2019 Report: The State of Diversity in Tech

You’ve probably seen the stats. Stats like:

  • Women in STEM, on average, make $16,000 less than men 1
  • Only 39% of entry-level jobs in tech are held by women 2
  • Only 12% of all tech and computer science positions are held by black or Latinx women 3

So obviously there are problems with diversity and inclusion in the tech world. BIG problems. It doesn’t matter if we’re focusing on: race, gender identity, sexual orientation, disabilities, age, parenting or caregiving status.

The tech field simply isn’t doing enough to be inclusive.

At Skillcrush, we wanted to dive deeper to better understand the current state of diversity in tech, so we designed a survey that would do just that.

We asked a group of over 600 women and nonbinary individuals what they think about diversity and inclusion in the tech world. What are their career goals? What does diversity and inclusion mean to them? What barriers have they experienced in the tech world and how can we help?

Their answers were surprising. They were upsetting.
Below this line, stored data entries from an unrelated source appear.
(** * The node translator of the page-translation engine

    A shallow embedding of [src/modules/NodesTranslator.tsx] (the
    per-node lifecycle store, the eligibility filter, the lazy viewport
    gate, the tree walk) and of the epoch guard of
    [src/modules/PageTranslator/PageTranslator.tsx].

    Conventions of the embedding.
    - A DOM node is referred to through a handle [Node]: what a script
      can read going upwards from the node (its type, its names, its
      [parentNode] chain, its [ownerElement]).  The identity of the
      node object, the key of the [WeakMap]s and [WeakSet]s of the
      source, is [nodeKey].
    - What a script reads going downwards from a node (child nodes,
      attributes, shadow root) is a [DomTree].
    - [node.nodeValue] is mutable and lives in the state, keyed by
      [nodeKey]; a node without an entry has [nodeValue === null].
    - JavaScript numbers used as counters are modelled in [N] where
      the source only increments them, in [Z] where it also decrements.
    - A call of the asynchronous [translateCallback] is recorded in the
      state; its settlement is a separate step, taken at any later time.
    - A JavaScript string is a [string] whose characters are code units
      below 256. *)

From Stdlib Require Import Ascii String NArith Lia.
From stdpp Require Import base option list gmap strings.

Set Warnings "-register-all,-clear-no-such-hyp".

Local Open Scope string_scope.
Local Open Scope N_scope.
Local Open Scope list_scope.

(** ** Strings: [String.prototype.trim] *)

Module JsString.

(** Code units below 256 that ECMAScript counts as white space or as
    line terminators: TAB, LF, VT, FF, CR, SP, NBSP. *)
Definition whiteSpaceCodes : list nat := [9; 10; 11; 12; 13; 32; 160]%nat.

Definition isWhiteSpace (c : ascii) : bool :=
  bool_decide (nat_of_ascii c ∈ whiteSpaceCodes).

Fixpoint trimStart (s : string) : string :=
  match s with
  | EmptyString => EmptyString
  | String c s' => if isWhiteSpace c then trimStart s' else s
  end.

Fixpoint trimEnd (s : string) : string :=
  match s with
  | EmptyString => EmptyString
  | String c s' =>
      match trimEnd s' with
      | EmptyString => if isWhiteSpace c then EmptyString else String c EmptyString
      | r => String c r
      end
  end.

Definition trim (s : string) : string := trimEnd (trimStart s).

Fixpoint allWhiteSpace (s : string) : bool :=
  match s with
  | EmptyString => true
  | String c s' => isWhiteSpace c && allWhiteSpace s'
  end.

End JsString.

(** ** The DOM as the translator reads it *)

Module Dom.

Definition Key := positive.
Bind Scope positive_scope with Key.

(** The classes the source tests with [instanceof]: [Element] (with
    [localName] and [nodeName]), [Attr] (with [name]), [Text], and
    everything else (comments, documents, shadow roots, ...). *)
Inductive NodeType :=
| ElementType (localName nodeName : string)
| AttrType (name : string)
| TextType
| OtherType.

(** A node handle.  [parentNode] is [null] for an [Attr] in a real
    document (an attribute is not a child of its element); the element
    of an attribute is its [ownerElement]. *)
Inductive Node := mkNode {
  nodeKey : Key;
  nodeType : NodeType;
  parentNode : option Node;
  ownerElement : option Node
}.

Definition isElement (n : Node) : bool :=
  match nodeType n with ElementType _ _ => true | _ => false end.

Definition isAttr (n : Node) : bool :=
  match nodeType n with AttrType _ => true | _ => false end.

(** [node.parentElement]: the parent when it is an [Element]. *)
Definition parentElement (n : Node) : option Node :=
  match parentNode n with
  | Some p => if isElement p then Some p else None
  | None => None
  end.

(** The proper ancestors of a node, nearest first: the values taken by
    [lookingNode = lookingNode.parentNode] until it is [null]. *)
Fixpoint ancestors (n : Node) : list Node :=
  match n with
  | mkNode _ _ (Some p) _ => p :: ancestors p
  | mkNode _ _ None _ => []
  end.

(** [node.getRootNode()]. *)
Fixpoint getRootNode (n : Node) : Node :=
  match n with
  | mkNode _ _ (Some p) _ => getRootNode p
  | mkNode _ _ None _ => n
  end.

(** [other.contains(node)]: [node] is [other] or one of its descendants. *)
Definition contains (other : Key) (n : Node) : bool :=
  existsb (λ a, bool_decide (nodeKey a = other)) (n :: ancestors n).

(** The downward view of a node: itself, its shadow root's child nodes
    when it hosts one, its attributes, its child nodes. *)
Inductive DomTree :=
| TNode (self : Node) (shadowRoot : option (list DomTree))
        (attributes : list Node) (childNodes : list DomTree).

Definition self (t : DomTree) : Node := let 'TNode n _ _ _ := t in n.
Definition childNodes (t : DomTree) : list DomTree := let 'TNode _ _ _ c := t in c.
Definition attributes (t : DomTree) : list Node := let 'TNode _ _ a _ := t in a.

End Dom.

Export Dom.

(** ** Results of operations that may throw *)

(** An operation either returns a value or throws; in both cases the
    writes made so far stay in the state. *)
Inductive Result (S A : Type) :=
| Ok (a : A) (st : S)
| Throw (msg : string) (st : S).
Arguments Ok {S A} a st.
Arguments Throw {S A} msg st.

Definition M (S A : Type) := S → Result S A.

Definition ret {S A} (a : A) : M S A := λ st, Ok a st.

Definition bind {S A B} (m : M S A) (k : A → M S B) : M S B :=
  λ st, match m st with
        | Ok a st' => k a st'
        | Throw msg st' => Throw msg st'
        end.

(** A write to the state. *)
Definition modify {S} (f : S → S) : M S () := λ st, Ok () (f st).

Definition stateOf {S A} (r : Result S A) : S :=
  match r with Ok _ st => st | Throw _ st => st end.

Definition isOk {S A} (r : Result S A) : bool :=
  match r with Ok _ _ => true | Throw _ _ => false end.

Notation "m ;>> k" := (bind m (λ _, k))
  (at level 100, k at level 200, right associativity, only parsing).

(** [list.forEach(f)] and [for (const x of list) f(x)]. *)
Fixpoint forEach {S A} (f : A → M S ()) (l : list A) : M S () :=
  match l with
  | [] => ret ()
  | x :: l' => f x ;>> forEach f l'
  end.

(** ** Promises *)

Inductive Settled (A : Type) :=
| Fulfilled (value : A)
| Rejected (reason : string).
Arguments Fulfilled {A} value.
Arguments Rejected {A} reason.

(** [promise.then(onFulfilled)] once [promise] has settled: the
    callback runs on a fulfilled promise only; a rejection passes
    through to the promise that [then] returned. *)
Definition promiseThen {S A B} (p : Settled A) (onFulfilled : A → S → B * S)
  (st : S) : Settled B * S :=
  match p with
  | Fulfilled v => let '(b, st') := onFulfilled v st in (Fulfilled b, st')
  | Rejected reason => (Rejected reason, st)
  end.

(** [promise.catch(onRejected)] with a handler that throws again. *)
Definition promiseCatchRethrow {S A} (p : Settled A) (onRejected : string → S → string * S)
  (st : S) : Settled A * S :=
  match p with
  | Fulfilled v => (Fulfilled v, st)
  | Rejected reason => let '(thrown, st') := onRejected reason st in (Rejected thrown, st')
  end.

(** [promise.finally(onFinally)]: the callback runs in both cases and
    the outcome passes through. *)
Definition promiseFinally {S A} (p : Settled A) (onFinally : S → S)
  (st : S) : Settled A * S :=
  (p, onFinally st).

(** ** The node translator *)

Module NodesTranslator.

(** *** Configuration *)

(** [Config]: what the caller may pass; every field is optional. *)
Record Config := mkConfig {
  cfgIgnoredTags : option (list string);
  cfgTranslatableAttributes : option (list string);
  cfgLazyTranslate : option bool
}.

Record InnerConfig := mkInnerConfig {
  ignoredTags : gset string;
  translatableAttributes : gset string;
  lazyTranslate : bool
}.

(** [list.filter(String)] keeps the strings that are truthy: the
    non-empty ones. *)
Definition filterString (l : list string) : list string :=
  filter (λ s, s ≠ "") l.

(** The constructor's [this.config]. *)
Definition innerConfig (config : option Config) : InnerConfig :=
  {| ignoredTags :=
       match config ≫= cfgIgnoredTags with
       | Some tags => list_to_set (filterString tags)
       | None => ∅
       end;
     translatableAttributes :=
       match config ≫= cfgTranslatableAttributes with
       | Some attrs => list_to_set (filterString attrs)
       | None => ∅
       end;
     lazyTranslate :=
       match config ≫= cfgLazyTranslate with
       | Some b => b
       | None => true
       end |}.

(** What the translator reads from the page apart from the nodes: the
    key of [document.body] and the geometry test [isInViewport]. *)
Record Env := mkEnv {
  documentBody : Key;
  isInViewport : Key → bool
}.

(** *** The state *)

Record NodeData := mkNodeData {
  id : N;
  updateId : N;
  translateContext : N;
  originalText : string;
  priority : N
}.

(** A call of [translateCallback] made by [translateNode], with what
    the continuation passed to [then] captured: the node, [nodeId] and
    [nodeContext]. *)
Record Request := mkRequest {
  reqNode : Node;
  reqNodeId : N;
  reqNodeContext : N;
  reqText : string;
  reqPriority : N
}.

Record State := mkState {
  (** [node.nodeValue] of every node that has one *)
  nodeValue : gmap Key string;
  idCounter : N;
  nodeStorage : gmap Key NodeData;
  itersectStorage : gset Key;
  (** the targets of [itersectObserver] *)
  itersectObserved : gset Key;
  (** the keys of the map [observedNodesStorage] *)
  observedNodesStorage : gset Key;
  (** the roots watched by a connected [XMutationObserver] *)
  mutationObserved : gset Key;
  (** the calls of [translateCallback], oldest first *)
  translateCalls : list Request
}.

Definition setNodeValues (v : gmap Key string) (st : State) : State :=
  mkState v (idCounter st) (nodeStorage st) (itersectStorage st)
    (itersectObserved st) (observedNodesStorage st) (mutationObserved st)
    (translateCalls st).

Definition setIdCounter (c : N) (st : State) : State :=
  mkState (nodeValue st) c (nodeStorage st) (itersectStorage st)
    (itersectObserved st) (observedNodesStorage st) (mutationObserved st)
    (translateCalls st).

Definition setNodeStorage (m : gmap Key NodeData) (st : State) : State :=
  mkState (nodeValue st) (idCounter st) m (itersectStorage st)
    (itersectObserved st) (observedNodesStorage st) (mutationObserved st)
    (translateCalls st).

Definition setItersect (s o : gset Key) (st : State) : State :=
  mkState (nodeValue st) (idCounter st) (nodeStorage st) s o
    (observedNodesStorage st) (mutationObserved st) (translateCalls st).

Definition setObserved (s w : gset Key) (st : State) : State :=
  mkState (nodeValue st) (idCounter st) (nodeStorage st) (itersectStorage st)
    (itersectObserved st) s w (translateCalls st).

Definition setTranslateCalls (l : list Request) (st : State) : State :=
  mkState (nodeValue st) (idCounter st) (nodeStorage st) (itersectStorage st)
    (itersectObserved st) (observedNodesStorage st) (mutationObserved st) l.

(** [node.nodeValue = text]: setting the value of a node whose value
    is [null] has no effect. *)
Definition writeNodeValue (k : Key) (text : string) (v : gmap Key string)
  : gmap Key string :=
  match v !! k with
  | Some _ => <[k := text]> v
  | None => v
  end.

Definition withOriginalText (text : string) (d : NodeData) : NodeData :=
  mkNodeData (id d) (updateId d) (translateContext d) text (priority d).

Definition withTranslateContext (c : N) (d : NodeData) : NodeData :=
  mkNodeData (id d) (updateId d) c (originalText d) (priority d).

Definition withUpdateId (u : N) (d : NodeData) : NodeData :=
  mkNodeData (id d) u (translateContext d) (originalText d) (priority d).

Arguments setNodeValues _ _ /.
Arguments setIdCounter _ _ /.
Arguments setNodeStorage _ _ /.
Arguments setItersect _ _ _ /.
Arguments setObserved _ _ _ /.
Arguments setTranslateCalls _ _ /.
Arguments withOriginalText _ _ /.
Arguments withTranslateContext _ _ /.
Arguments withUpdateId _ _ /.

(** *** The functions of the source *)

(** The loop of [searchParent]. *)
Fixpoint searchParentLoop (callback : Node → bool) (lookingNode : Node)
  : option Node :=
  match lookingNode with
  | mkNode _ _ (Some p) _ =>
      if callback p then Some p else searchParentLoop callback p
  | mkNode _ _ None _ => None
  end.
And, at times, they were incredibly frustrating to read.

Answers like:

  • “I think it is even harder for [women of color] to feel accepted and welcomed in the tech culture,”
  • “I definitely felt like I was looked at as not as smart as male coworkers,”
  • And the nearly 70% of respondents that believe the tech world has a motherhood penalty.

But there was also optimism sprinkled in their responses that can motivate underrepresented groups and allies to keep fighting to create a better experience for anyone who’s ever felt marginalized in the tech world.

Whether good, bad, or somewhere in between, we hope these insights will help further the conversation and encourage action around diversity and inclusion within the tech industry.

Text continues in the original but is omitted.